This is notwithstanding that all homeowners’ taxes maintain the roads and that a priority suite condition of surveyed residents was off-street tenant parking. Quiet and uncluttered streets are some of the main factors that sets Oak Bay apart from more congested communities whose streets, as Councillor Braithwaite has pointed out, are lined with cars, trucks, boats etc. and Oak Bay’s streets are not.
It is also not clear why these Council members are unaware of the reasons for the 2-hour limit in the neighborhoods adjacent to UVIC, Camosun College, and Oak Bay High. Or for that matter the rationale for so many resident-only parking areas in the District.
As indicated, a number of Council members wanted to remove all barriers to allow more suites. This included the #1 resident condition, owner-occupancy, as well as allowing multi suite-residents plus boarders in the same house. In effect these Council members seem to want to make Oak Bay less desirable and like communities everywhere. This will include their associated densification problems. It also means that these Council members aren’t interested in what the majority of the existing residents who elected them would prefer.

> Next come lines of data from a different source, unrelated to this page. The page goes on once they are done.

(* ===== verification/TxFlow.v ===== *)
(** * The flow of a transaction of an externally owned account

    Models [basic_bootloader/src/bootloader/run_single_interaction.rs] and
    [transaction_flow/{mod,zk/mod}.rs]: minting, a single call into the call loop, and
    [ZkTransactionFlowOnlyEOA], with validation, payment, execution and deployment. *)

From stdpp Require Import strings.
From S2P Require Import Prelude Resources U256 SystemInterface BootloaderErrors RlpParser TxFormats AbiTx.
From S2P Require Import EvmConstants EvmState EvmInstructions BootSystem Hooks Runner TxSystem.
From S2P Require Import GasHelpers Transaction.

(** ** Results *)

Inductive DeployedAddress : Type :=
| CallNoAddress
| RevertedNoAddress
| Address (a : Z).

Record TxExecutionResult : Type := mkTxExecution {
  txe_return_values : ReturnValues;
  txe_resources_returned : Res;
  reverted : bool;
  deployed_address : DeployedAddress
}.

Inductive ExecutionOutput : Type :=
| Call (returndata : list Z)
| Create (returndata : list Z) (address : Z).

Inductive ExecutionResult : Type :=
| Success (output : ExecutionOutput)
| RevertResult (output : list Z).

(** [ExecutionResult::reverted]. *)
Definition to_reverted (self : ExecutionResult) : ExecutionResult :=
  match self with
  | Success (Call r) | Success (Create r _) => RevertResult r
  | a => a
  end.

Definition is_success (r : ExecutionResult) : bool :=
  match r with Success _ => true | RevertResult _ => false end.

Record TxProcessingResult : Type := mkTxProcessing {
  tp_result : ExecutionResult;
  tp_tx_hash : list Z;
  is_l1_tx : bool;
  is_upgrade_tx : bool;
  tp_gas_used : Z;
  gas_refunded : Z;
  computational_native_used : Z;
  tp_native_used : Z;
  pubdata_used : Z
}.

(** [basic_system/src/cost_constants.rs]. *)
Definition ECRECOVER_COST_ERGS : Z := 3000 * ERGS_PER_GAS.
Definition ECRECOVER_NATIVE_COST : Z := 350000 + 43000 * 4.

Section Flow.
Context {R : Ruint} {UZ : Usize} {FT : Features} {SYS : System} {EXT : SystemExt} {TX : TxSystem}
  {CFG : ExecutionConfig}.
#[local] Existing Instance system_keccak.

Abbreviation TxM := (M (SysState * Res) TxError).
(** Execution works on the same state, with errors of the bootloader. *)
Abbreviation XM := (M (SysState * Res) BootloaderSubsystemError).
Abbreviation PM := (M SysState BootloaderSubsystemError).

(** ** A single interaction *)

Definition mint_token (nominal_token_value to : Z) (fee_payment_in_simulation : bool) : XM unit :=
  map_err (λ e, match e with
                | SLeafUsage _ => SLeafUsage MintingBalanceOverflow
                | e => SCascaded (WrappedBalance e)
                end)
    (update_account_nominal_token_balance EVM to nominal_token_value false
       fee_payment_in_simulation) ;;
  mret tt.

Definition start_execution_frame : PM Snapshot :=
  map_err (λ _, SLeafDefect (internal_error "must start a frame before execution")) start_io_frame.

Definition initial_request (resources : Res) (caller callee : Z) (modifier : CallModifier)
    (calldata : list Z) (nominal_token_value : Z) : ExternalCallRequest := {|
  available_resources := resources;
  ergs_to_pass := ergs resources;
  callers_caller := 0;
  ecr_caller := caller;
  callee := callee;
  modifier := modifier;
  input := calldata;
  call_scratch_space := None;
  nominal_token_value := nominal_token_value
|}.

Definition run_single_interaction (memories : RunnerMemoryBuffers) (hooks : HooksStorage)
    (calldata : list Z) (caller callee : Z) (resources : Res) (nominal_token_value : Z)
    (should_make_frame : bool) : PM CompletedExecution :=
  '(r, resources) ← local_io resources
    (infinite_ergs (read_account_properties NoEE caller [WithEeVersion]));
  match r with
  | inl (LeafRuntime OutOfErgs) => fault
  | inl e => throw (subsystem_of_system e)
  | inr account =>
      rollback_handle ←
        (if should_make_frame then h ← start_execution_frame; mret (Some h) else mret None);
      ee_type ← map_err SLeafDefect (λ sys, (parse_ee_version_byte (ad_ee_version account), sys));
      completed ← run_till_completion memories hooks ee_type
        (initial_request resources caller callee NoModifier calldata nominal_token_value);
      match rollback_handle with
      | Some handle =>
          finish_execution_frame (if failed (ce_result completed) then Some handle else None)
      | None => mret tt
      end ;;
      mret completed
  end.

(** ** Validation *)

Definition out_of_native_validation : TxError :=
  oon_as_validation (subsystem_of_system out_of_native_resources).

Definition check_balance (transaction : Transaction) (caller_ee_type : ExecutionEnvironmentType)
    (total_required_balance : Z) : TxM unit :=
  r ← attempt (get_balance caller_ee_type (tx_from transaction));
  match r with
  | inr balance =>
      when (balance <? total_required_balance)
        (throw (Validation (LackOfFundForMaxFee total_required_balance balance)))
  | inl (LeafRuntime OutOfErgs) => throw (Validation OutOfGasDuringValidation)
  | inl (LeafRuntime (FatalRuntime _)) => throw (Validation OutOfNativeResourcesDuringValidation)
  | inl (LeafDefect e) => throw (Internal (SLeafDefect e))
  end.

Definition check_signature (transaction : Transaction) (suggested_signed_hash : list Z) : TxM unit :=
  if negb VALIDATE_EOA_SIGNATURE || SIMULATION then
    sys_io (on_res (charge (from_ergs_and_native (mkErgs ECRECOVER_COST_ERGS)
                              (from_computational ECRECOVER_NATIVE_COST))))
  else
    '(parity, r, s) ← tx_sig_parity_r_s transaction;
    s_value ← expect (u_try_from_be_slice s);
    if SECP256K1N_HALF <? s_value then throw (Validation MalleableSignature)
    else
      input ← expect (ecrecover_input suggested_signed_hash (Z.b2z parity) r s);
      output ← sys_io (on_res (map_err system_of_subsystem (secp256k1_ec_recover input)));
      if bool_decide (output = []) then throw (Validation (IncorrectFrom (tx_from transaction) 0))
      else
        recovered_from ← recovered_address output;
        when (negb (recovered_from =? tx_from transaction))
          (throw (Validation (IncorrectFrom (tx_from transaction) recovered_from))).

Definition bump_caller_nonce (transaction : Transaction) (caller_ee_type : ExecutionEnvironmentType)
    : TxM Z :=
  map_err (λ e, match e with
                | SLeafUsage NonceOverflowError => Validation NonceOverflowInTransaction
                | SLeafRuntime (FatalRuntime _) => out_of_native_validation
                | SLeafRuntime OutOfErgs => Validation OutOfGasDuringValidation
                | e => Internal (SCascaded (WrappedNonce e))
                end)
    (bump_nonce caller_ee_type (tx_from transaction) 1).

Definition validate (suggested_signed_hash : list Z) (transaction : Transaction)
    (caller_ee_type : ExecutionEnvironmentType) (caller_is_code : bool) (caller_nonce : Z)
    : TxM unit :=
  when (negb SIMULATION && caller_is_code) (throw (Validation RejectCallerWithCode)) ;;
  total_required_balance ← lift_opt (Validation OverflowPaymentInTransaction)
    (tx_required_balance transaction);
  check_balance transaction caller_ee_type total_required_balance ;;
  check_signature transaction suggested_signed_hash ;;
  old_nonce ← bump_caller_nonce transaction caller_ee_type;
  when (negb SIMULATION) (assert_that (caller_nonce =? old_nonce)).

Definition check_nonce_is_not_used (account_data_nonce tx_nonce : Z) : TxM unit :=
  if account_data_nonce <? tx_nonce then throw (Validation (NonceTooHigh tx_nonce account_data_nonce))
  else if tx_nonce <? account_data_nonce then
    throw (Validation (NonceTooLow tx_nonce account_data_nonce))
  else mret tt.

Definition check_nonce_is_used_after_validation : TxM unit := mret tt.

(** ** Payment *)

(** The error of an update of the caller's balance; on a balance error the balance is
    read again. *)
Definition payment_error (caller_ee_type : ExecutionEnvironmentType) (from amount : Z)
    (e : BalanceSubsystemError) : TxM unit :=
  match e with
  | SLeafUsage _ =>
      balance ← sys_io (get_balance caller_ee_type from);
      throw (Validation (LackOfFundForMaxFee amount balance))
  | SLeafDefect e => throw (tx_error_of_internal e)
  | SLeafRuntime (FatalRuntime _) => throw out_of_native_validation
  | SLeafRuntime OutOfErgs => throw (Validation OutOfGasDuringValidation)
  | SCascaded e => match e with end
  end.

Definition pay_for_transaction (transaction : Transaction) (gas_price from : Z)
    (caller_ee_type : ExecutionEnvironmentType) : TxM unit :=
  amount ← lift_opt (tx_error_of_internal (internal_error "gp*gl"))
    (u_checked_mul gas_price (tx_gas_limit transaction));
  r ← attempt (update_account_nominal_token_balance caller_ee_type from amount true SIMULATION);
  match r with
  | inr _ => mret tt
  | inl e => payment_error caller_ee_type from amount e
  end.

(** ** Intrinsic gas *)

Definition charge_intrinsic_ergs (gas_cost : Z) : TxM unit :=
  map_err (λ e, match e with
                | LeafRuntime OutOfErgs => Validation OutOfGasDuringValidation
                | LeafRuntime (FatalRuntime _) => oon_as_validation (subsystem_of_system e)
                | LeafDefect e => Internal (SLeafDefect e)
                end)
    (on_res (charge (from_ergs (mkErgs (saturating_mul 64 gas_cost ERGS_PER_GAS))))).

Definition initcode_gas_cost (calldata_len : Z) : Z :=
  wrap 64 (wrap 64 (GAS_INITCODE_WORD_COST * (next_multiple_of calldata_len 32 / 32))
           + DEPLOYMENT_TX_EXTRA_INTRINSIC_GAS).

Definition charge_additional_intrinsic_gas (transaction : Transaction) : TxM unit :=
  match is_deployment transaction with
  | Some _ =>
      let calldata_len := Z.of_nat (length (tx_calldata transaction)) in
      if MAX_INITCODE_SIZE <? calldata_len then throw (Validation CreateInitCodeSizeLimit)
      else charge_intrinsic_ergs (initcode_gas_cost calldata_len)
  | None => mret tt
  end ;;
  when eip_7702
    (authorization_list_length ←
       match tx_authorization_list transaction with
       | Some al => expect (HomList_len al)
       | None => mret 0
       end;
     charge_intrinsic_ergs (saturating_mul 64 authorization_list_length GAS_NEWACCOUNT)).

(** ** Execution *)

(** A call into the bootloader's own system, with resources of its own. *)
Definition on_boot {A} (m : PM A) : XM A := on_sys m.

Definition deployment_outcome (to_ee_type : ExecutionEnvironmentType) (address : Z)
    (completed : CompletedExecution) : PM (bool * ReturnValues * Res) :=
  match ce_result completed with
  | Successful rv =>
      '(r, remaining) ← local_io (resources_returned completed)
        (infinite_ergs (get_observable_bytecode address));
      match r with
      | inr deployed_bytecode =>
          mret (true, mkReturnValues deployed_bytecode (return_scratch_space rv), remaining)
      | inl e => throw (subsystem_of_system e)
      end
  | Failed rv => mret (false, rv, resources_returned completed)
  | PreparationStepFailed =>
      throw (SLeafDefect (internal_error "Preparation step failed in root call"))
  end.

Definition process_deployment (memories : RunnerMemoryBuffers) (hooks : HooksStorage)
    (resources : Res) (to_ee_type : ExecutionEnvironmentType) (main_calldata : list Z)
    (from nominal_token_value existing_nonce : Z) : PM TxExecutionResult :=
  if MAX_INITCODE_SIZE <? Z.of_nat (length main_calldata) then
    mret (mkTxExecution ReturnValues_empty resources true RevertedNoAddress)
  else
    address ← match to_ee_type with
              | NoEE => throw (SLeafDefect (internal_error "Deployment cannot target NoEE"))
              | EVM => derive_address_for_deployment_create from existing_nonce
              end;
    rollback_handle ← start_global_frame;
    completed ← run_till_completion memories hooks to_ee_type
      (initial_request resources from address Constructor main_calldata nominal_token_value);
    '(success, rv, remaining) ← deployment_outcome to_ee_type address completed;
    finish_global_frame (if negb success then Some rollback_handle else None) ;;
    mret (mkTxExecution rv remaining (negb success)
            (if (success : bool) then Address address else RevertedNoAddress)).

Definition process_call (memories : RunnerMemoryBuffers) (hooks : HooksStorage)
    (transaction : Transaction) (resources : Res) : PM TxExecutionResult :=
  completed ← run_single_interaction memories hooks (tx_calldata transaction)
    (tx_from transaction) (default 0 (tx_to transaction)) resources (tx_value transaction) true;
  mret (mkTxExecution (return_values (ce_result completed)) (resources_returned completed)
          (failed (ce_result completed)) CallNoAddress).

Definition execution_result (x : TxExecutionResult) : ExecutionResult :=
  let returndata := rv_returndata (txe_return_values x) in
  if reverted x then RevertResult returndata
  else
    match deployed_address x with
    | Address at_ => Success (Create returndata at_)
    | _ => Success (Call returndata)
    end.

Definition execute (memories : RunnerMemoryBuffers) (hooks : HooksStorage)
    (transaction : Transaction) (current_tx_nonce : Z) : XM ExecutionResult :=
  resources ← gets snd;
  x ← on_boot
    match is_deployment transaction with
    | Some to_ee_type =>
        process_deployment memories hooks resources to_ee_type (tx_calldata transaction)
          (tx_from transaction) (tx_value transaction) current_tx_nonce
    | None => process_call memories hooks transaction resources
    end;
  modify (λ s, (s.1, txe_resources_returned x)) ;;
  mret (execution_result x).
End Flow.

Regarding the street parking issue – in a focus group hosted by the District for developers. Participants identified what made the additioal renter's parking issue so “tricky” as they put it, was a lot of Oak Bay streets are not paved. They noted: therefore the street parking would not be uniform and that this would make basement resident on-street parking and the streetscape even more unattractive than paved streets lined with cars – However, this was a not a consideration at Council.
Enforcement and Registration.
Provincial Secondary Suite Guidelines: “Legalizing existing suites has proven extremely difficult. Most jurisdictions have had limited uptake on voluntary registration and upgrading. Proactive enforcement (on the other hand) is costly and may result in significant loss of secondary suite stock.”
Some Council members thought that it should be left to the individual suite homeowner to police their basement residents ensuring they did not cause any problems. In effect non-suite owners would have to depend on, and be at the mercy of, the rental criteria of the suite-owner, regarding tenant numbers, dogs, cars, smoking, noise etc.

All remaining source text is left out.